### Work task
For each line of the listing that includes the word "they", show the whole line.
--- --- ---
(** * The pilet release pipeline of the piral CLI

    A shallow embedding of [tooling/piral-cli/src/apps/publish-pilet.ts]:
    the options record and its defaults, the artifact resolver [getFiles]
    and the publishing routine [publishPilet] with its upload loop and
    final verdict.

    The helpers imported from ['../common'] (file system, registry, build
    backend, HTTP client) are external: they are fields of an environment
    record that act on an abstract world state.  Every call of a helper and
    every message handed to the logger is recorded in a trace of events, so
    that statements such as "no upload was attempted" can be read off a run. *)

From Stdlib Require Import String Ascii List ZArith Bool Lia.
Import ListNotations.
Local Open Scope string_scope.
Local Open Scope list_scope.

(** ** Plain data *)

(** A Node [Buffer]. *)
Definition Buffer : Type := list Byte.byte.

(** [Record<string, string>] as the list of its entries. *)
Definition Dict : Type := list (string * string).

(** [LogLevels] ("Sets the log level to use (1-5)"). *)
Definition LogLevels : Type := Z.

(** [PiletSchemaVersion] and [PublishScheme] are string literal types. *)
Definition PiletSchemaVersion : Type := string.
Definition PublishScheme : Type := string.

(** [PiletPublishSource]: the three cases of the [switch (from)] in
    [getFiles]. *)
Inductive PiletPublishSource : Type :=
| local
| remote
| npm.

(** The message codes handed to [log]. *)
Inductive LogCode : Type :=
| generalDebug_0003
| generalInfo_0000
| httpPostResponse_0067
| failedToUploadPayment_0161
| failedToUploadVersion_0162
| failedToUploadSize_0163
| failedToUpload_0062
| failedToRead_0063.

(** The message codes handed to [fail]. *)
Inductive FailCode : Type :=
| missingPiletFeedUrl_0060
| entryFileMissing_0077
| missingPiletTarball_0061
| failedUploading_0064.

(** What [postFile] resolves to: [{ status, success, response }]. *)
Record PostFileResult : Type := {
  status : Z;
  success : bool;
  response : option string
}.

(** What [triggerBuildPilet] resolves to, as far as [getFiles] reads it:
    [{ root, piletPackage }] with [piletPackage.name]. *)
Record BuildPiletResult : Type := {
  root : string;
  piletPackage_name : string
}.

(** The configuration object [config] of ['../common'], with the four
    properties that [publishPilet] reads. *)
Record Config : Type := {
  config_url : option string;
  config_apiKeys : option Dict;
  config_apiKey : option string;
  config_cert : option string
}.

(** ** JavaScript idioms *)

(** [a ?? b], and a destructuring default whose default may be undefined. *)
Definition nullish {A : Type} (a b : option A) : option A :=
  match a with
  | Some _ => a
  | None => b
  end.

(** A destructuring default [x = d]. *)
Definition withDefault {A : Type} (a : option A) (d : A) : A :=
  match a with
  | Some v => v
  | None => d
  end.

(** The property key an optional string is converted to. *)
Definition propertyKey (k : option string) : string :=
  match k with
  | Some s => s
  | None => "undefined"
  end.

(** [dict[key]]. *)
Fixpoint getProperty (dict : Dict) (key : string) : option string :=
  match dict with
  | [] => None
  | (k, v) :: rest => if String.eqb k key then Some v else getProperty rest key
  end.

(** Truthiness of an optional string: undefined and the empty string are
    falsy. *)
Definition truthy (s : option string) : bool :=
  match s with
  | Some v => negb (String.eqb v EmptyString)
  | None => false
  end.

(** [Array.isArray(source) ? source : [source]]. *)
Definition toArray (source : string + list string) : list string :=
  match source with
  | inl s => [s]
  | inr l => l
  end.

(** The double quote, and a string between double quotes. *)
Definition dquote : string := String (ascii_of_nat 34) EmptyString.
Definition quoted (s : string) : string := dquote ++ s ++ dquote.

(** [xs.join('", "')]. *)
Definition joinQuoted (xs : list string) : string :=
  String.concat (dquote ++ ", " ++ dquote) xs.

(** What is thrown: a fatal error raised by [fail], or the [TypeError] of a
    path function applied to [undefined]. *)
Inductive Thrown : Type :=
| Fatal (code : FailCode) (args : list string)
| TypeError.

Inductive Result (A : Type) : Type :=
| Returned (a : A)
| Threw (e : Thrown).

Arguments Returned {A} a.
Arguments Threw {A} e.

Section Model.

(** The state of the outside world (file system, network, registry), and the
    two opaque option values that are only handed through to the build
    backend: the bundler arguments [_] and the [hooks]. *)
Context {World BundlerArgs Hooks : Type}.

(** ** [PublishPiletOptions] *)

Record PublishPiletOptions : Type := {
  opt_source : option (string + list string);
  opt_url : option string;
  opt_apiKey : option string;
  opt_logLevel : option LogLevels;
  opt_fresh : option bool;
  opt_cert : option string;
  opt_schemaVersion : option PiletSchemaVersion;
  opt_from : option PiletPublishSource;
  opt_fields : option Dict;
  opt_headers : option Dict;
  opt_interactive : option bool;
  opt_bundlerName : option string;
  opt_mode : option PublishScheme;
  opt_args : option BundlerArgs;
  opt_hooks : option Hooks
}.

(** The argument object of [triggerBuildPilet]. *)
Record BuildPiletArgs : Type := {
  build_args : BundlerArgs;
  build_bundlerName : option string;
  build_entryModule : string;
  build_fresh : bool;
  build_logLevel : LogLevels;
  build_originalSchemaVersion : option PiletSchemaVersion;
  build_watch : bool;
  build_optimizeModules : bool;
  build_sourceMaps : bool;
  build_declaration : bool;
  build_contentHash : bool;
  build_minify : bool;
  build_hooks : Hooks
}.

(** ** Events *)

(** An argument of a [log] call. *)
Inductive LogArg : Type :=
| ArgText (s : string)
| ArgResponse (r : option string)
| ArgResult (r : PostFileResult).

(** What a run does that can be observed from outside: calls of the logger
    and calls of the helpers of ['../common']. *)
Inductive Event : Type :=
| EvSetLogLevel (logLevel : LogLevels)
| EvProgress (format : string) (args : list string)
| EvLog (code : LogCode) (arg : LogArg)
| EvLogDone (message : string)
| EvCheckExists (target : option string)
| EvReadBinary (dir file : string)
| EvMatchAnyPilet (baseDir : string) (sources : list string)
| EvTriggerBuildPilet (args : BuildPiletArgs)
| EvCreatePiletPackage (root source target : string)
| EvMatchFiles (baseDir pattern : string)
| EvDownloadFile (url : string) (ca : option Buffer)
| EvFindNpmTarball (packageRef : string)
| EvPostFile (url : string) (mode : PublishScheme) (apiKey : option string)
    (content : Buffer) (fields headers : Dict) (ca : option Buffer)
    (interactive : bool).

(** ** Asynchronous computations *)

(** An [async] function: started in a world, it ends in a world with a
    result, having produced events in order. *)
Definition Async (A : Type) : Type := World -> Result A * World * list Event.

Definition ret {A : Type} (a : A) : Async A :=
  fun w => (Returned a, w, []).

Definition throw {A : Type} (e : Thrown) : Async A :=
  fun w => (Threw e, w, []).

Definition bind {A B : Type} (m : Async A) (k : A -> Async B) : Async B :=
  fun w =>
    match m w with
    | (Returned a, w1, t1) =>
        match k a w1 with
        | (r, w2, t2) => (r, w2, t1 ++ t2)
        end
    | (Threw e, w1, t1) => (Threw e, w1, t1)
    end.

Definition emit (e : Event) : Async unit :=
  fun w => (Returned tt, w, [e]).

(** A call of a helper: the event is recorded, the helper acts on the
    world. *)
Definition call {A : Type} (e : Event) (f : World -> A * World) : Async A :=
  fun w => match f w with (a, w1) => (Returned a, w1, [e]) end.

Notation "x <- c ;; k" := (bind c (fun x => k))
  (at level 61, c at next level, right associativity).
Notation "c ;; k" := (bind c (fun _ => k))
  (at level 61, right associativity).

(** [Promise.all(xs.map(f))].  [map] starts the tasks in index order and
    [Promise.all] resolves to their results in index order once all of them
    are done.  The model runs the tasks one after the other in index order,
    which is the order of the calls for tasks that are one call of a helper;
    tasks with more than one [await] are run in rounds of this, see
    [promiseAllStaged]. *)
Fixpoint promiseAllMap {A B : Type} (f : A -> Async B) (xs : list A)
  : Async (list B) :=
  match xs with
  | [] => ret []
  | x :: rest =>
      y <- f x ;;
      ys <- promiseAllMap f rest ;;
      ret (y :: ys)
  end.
--- --- ---
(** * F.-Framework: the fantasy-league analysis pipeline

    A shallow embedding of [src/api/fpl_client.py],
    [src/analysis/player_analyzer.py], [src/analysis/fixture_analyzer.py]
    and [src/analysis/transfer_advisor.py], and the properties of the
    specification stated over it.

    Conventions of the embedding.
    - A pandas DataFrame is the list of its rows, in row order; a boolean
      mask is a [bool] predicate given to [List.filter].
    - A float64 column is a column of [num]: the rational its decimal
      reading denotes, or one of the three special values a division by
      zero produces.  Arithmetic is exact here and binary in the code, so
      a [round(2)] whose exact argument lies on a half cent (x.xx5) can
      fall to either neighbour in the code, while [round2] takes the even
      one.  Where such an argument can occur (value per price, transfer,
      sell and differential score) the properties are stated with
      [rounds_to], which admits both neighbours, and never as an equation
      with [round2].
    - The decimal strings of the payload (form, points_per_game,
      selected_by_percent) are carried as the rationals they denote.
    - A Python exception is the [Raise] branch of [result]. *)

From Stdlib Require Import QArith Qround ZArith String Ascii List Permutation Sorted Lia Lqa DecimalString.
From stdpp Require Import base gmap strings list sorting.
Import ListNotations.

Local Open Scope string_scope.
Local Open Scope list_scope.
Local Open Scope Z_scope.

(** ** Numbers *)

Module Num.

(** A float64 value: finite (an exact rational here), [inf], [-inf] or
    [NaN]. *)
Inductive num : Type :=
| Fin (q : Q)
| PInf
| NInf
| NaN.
--- --- ---
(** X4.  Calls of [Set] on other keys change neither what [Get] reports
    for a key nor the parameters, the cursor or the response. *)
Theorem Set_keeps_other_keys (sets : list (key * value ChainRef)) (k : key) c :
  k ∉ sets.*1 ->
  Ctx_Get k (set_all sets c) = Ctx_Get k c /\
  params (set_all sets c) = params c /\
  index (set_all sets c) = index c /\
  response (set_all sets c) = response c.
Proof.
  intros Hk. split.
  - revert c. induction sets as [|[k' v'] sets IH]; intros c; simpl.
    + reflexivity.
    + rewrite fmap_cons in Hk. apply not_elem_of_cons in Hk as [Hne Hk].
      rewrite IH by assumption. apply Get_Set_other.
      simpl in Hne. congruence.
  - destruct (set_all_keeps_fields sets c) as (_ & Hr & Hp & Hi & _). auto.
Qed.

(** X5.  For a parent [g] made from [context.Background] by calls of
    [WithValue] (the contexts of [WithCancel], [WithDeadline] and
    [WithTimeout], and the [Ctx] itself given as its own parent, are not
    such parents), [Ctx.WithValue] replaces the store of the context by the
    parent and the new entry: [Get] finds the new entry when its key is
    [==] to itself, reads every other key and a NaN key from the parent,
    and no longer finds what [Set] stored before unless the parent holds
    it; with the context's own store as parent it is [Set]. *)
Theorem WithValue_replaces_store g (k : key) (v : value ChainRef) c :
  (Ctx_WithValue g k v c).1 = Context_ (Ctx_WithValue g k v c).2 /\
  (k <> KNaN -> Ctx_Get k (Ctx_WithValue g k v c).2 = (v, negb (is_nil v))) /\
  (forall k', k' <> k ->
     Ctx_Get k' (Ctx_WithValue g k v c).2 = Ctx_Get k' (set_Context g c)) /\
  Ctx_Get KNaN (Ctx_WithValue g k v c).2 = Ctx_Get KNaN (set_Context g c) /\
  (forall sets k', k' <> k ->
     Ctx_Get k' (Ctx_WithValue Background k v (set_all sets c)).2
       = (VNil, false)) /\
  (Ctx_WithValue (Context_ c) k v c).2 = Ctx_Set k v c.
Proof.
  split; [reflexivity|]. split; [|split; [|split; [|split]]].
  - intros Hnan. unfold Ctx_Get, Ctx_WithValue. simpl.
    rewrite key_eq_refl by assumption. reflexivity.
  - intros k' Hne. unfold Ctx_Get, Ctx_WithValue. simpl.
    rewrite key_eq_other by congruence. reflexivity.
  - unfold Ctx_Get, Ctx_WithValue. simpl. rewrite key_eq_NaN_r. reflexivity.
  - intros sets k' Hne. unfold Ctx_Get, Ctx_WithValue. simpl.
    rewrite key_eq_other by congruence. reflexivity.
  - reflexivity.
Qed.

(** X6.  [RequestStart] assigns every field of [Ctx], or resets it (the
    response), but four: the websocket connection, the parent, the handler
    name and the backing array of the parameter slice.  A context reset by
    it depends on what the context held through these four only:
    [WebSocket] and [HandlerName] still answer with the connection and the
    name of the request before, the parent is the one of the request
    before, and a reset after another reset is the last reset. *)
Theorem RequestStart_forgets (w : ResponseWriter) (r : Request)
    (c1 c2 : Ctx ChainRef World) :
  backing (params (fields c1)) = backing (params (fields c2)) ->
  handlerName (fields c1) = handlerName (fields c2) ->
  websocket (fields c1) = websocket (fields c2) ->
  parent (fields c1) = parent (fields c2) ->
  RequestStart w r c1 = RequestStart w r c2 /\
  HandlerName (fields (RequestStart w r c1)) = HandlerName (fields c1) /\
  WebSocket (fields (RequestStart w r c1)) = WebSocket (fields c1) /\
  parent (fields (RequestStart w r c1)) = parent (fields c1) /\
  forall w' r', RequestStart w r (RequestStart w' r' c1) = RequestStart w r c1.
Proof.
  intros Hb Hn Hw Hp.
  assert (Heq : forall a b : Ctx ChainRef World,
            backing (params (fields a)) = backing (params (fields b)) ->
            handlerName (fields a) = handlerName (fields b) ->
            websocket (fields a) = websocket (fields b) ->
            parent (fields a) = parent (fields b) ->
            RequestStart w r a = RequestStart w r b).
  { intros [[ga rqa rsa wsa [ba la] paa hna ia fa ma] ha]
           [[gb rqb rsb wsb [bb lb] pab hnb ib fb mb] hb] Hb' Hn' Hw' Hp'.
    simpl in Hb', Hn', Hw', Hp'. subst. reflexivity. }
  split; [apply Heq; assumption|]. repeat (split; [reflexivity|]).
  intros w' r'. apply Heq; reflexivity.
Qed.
--- --- ---
### Answer to the exercise
    backend, HTTP client) are external: they are fields of an environment
      selected_by_percent) are carried as the rationals they denote.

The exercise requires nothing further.